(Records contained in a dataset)

=-=-=

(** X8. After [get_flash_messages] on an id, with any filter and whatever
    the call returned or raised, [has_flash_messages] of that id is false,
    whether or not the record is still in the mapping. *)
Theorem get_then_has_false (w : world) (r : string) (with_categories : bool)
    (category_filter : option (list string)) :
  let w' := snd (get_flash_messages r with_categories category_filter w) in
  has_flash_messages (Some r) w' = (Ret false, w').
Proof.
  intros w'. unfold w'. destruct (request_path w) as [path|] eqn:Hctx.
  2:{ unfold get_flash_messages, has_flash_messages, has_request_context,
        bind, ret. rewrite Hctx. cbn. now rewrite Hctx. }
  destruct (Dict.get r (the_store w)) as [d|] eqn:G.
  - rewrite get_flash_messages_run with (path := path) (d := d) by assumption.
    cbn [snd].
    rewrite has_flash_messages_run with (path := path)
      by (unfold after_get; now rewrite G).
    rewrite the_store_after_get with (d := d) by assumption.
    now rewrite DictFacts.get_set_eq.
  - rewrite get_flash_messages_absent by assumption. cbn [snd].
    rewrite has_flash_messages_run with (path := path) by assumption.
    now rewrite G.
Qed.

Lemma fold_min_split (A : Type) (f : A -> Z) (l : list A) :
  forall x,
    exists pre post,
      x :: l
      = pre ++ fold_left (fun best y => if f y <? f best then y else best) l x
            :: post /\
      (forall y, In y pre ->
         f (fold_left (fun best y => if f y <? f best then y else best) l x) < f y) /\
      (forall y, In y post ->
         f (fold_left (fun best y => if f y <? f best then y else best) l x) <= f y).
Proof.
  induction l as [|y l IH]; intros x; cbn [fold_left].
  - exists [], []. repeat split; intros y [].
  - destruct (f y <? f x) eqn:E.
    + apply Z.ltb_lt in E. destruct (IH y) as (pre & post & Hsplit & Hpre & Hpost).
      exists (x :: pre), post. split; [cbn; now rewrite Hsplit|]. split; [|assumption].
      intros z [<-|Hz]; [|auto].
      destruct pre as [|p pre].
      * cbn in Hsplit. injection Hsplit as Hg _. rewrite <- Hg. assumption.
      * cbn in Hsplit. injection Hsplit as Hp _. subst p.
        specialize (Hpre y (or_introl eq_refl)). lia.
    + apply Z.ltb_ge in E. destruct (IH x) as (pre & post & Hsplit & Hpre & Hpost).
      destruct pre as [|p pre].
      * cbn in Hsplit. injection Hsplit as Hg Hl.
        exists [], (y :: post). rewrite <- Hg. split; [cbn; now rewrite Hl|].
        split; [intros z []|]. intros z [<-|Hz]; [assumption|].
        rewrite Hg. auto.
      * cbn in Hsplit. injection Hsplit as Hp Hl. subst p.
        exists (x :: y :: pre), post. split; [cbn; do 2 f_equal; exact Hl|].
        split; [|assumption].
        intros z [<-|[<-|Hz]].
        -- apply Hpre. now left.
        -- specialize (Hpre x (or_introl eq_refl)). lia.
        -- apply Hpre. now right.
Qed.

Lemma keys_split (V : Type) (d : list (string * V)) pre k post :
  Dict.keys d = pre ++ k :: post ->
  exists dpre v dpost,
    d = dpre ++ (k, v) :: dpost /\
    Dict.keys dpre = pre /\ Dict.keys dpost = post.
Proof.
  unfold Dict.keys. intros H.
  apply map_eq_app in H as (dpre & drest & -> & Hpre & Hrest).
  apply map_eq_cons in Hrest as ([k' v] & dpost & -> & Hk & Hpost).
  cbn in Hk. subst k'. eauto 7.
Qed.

=-=-=

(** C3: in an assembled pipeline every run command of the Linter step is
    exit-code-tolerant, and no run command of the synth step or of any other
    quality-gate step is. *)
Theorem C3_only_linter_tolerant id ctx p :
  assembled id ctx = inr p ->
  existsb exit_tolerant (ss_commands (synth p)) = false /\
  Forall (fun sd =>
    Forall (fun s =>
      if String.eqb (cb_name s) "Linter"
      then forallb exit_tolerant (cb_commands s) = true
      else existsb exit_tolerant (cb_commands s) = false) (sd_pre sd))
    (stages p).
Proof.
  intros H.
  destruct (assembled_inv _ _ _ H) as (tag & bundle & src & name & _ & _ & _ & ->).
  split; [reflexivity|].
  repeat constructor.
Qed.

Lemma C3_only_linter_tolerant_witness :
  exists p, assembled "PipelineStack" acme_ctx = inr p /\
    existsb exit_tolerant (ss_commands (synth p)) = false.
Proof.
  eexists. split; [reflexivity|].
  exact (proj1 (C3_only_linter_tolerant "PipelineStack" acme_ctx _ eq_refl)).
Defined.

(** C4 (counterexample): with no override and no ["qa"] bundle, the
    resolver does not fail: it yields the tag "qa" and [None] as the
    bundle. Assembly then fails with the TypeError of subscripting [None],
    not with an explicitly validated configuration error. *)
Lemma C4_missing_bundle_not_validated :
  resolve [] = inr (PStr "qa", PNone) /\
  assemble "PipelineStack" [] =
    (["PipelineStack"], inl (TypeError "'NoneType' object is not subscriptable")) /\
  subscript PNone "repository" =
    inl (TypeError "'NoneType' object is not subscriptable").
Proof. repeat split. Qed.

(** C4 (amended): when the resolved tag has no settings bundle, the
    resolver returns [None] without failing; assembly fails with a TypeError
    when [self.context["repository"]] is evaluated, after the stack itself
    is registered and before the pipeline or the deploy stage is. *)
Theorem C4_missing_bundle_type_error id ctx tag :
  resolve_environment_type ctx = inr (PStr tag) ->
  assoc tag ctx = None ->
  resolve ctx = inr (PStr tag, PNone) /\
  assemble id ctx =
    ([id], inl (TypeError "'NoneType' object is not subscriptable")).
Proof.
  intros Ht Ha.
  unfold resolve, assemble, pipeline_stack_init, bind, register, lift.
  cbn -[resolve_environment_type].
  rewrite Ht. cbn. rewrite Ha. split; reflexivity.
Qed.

=-=-=

* Instructions to follow: Using the records above, determine how many lines hold the word "destruct", and answer with that figure only.

* Result below: 8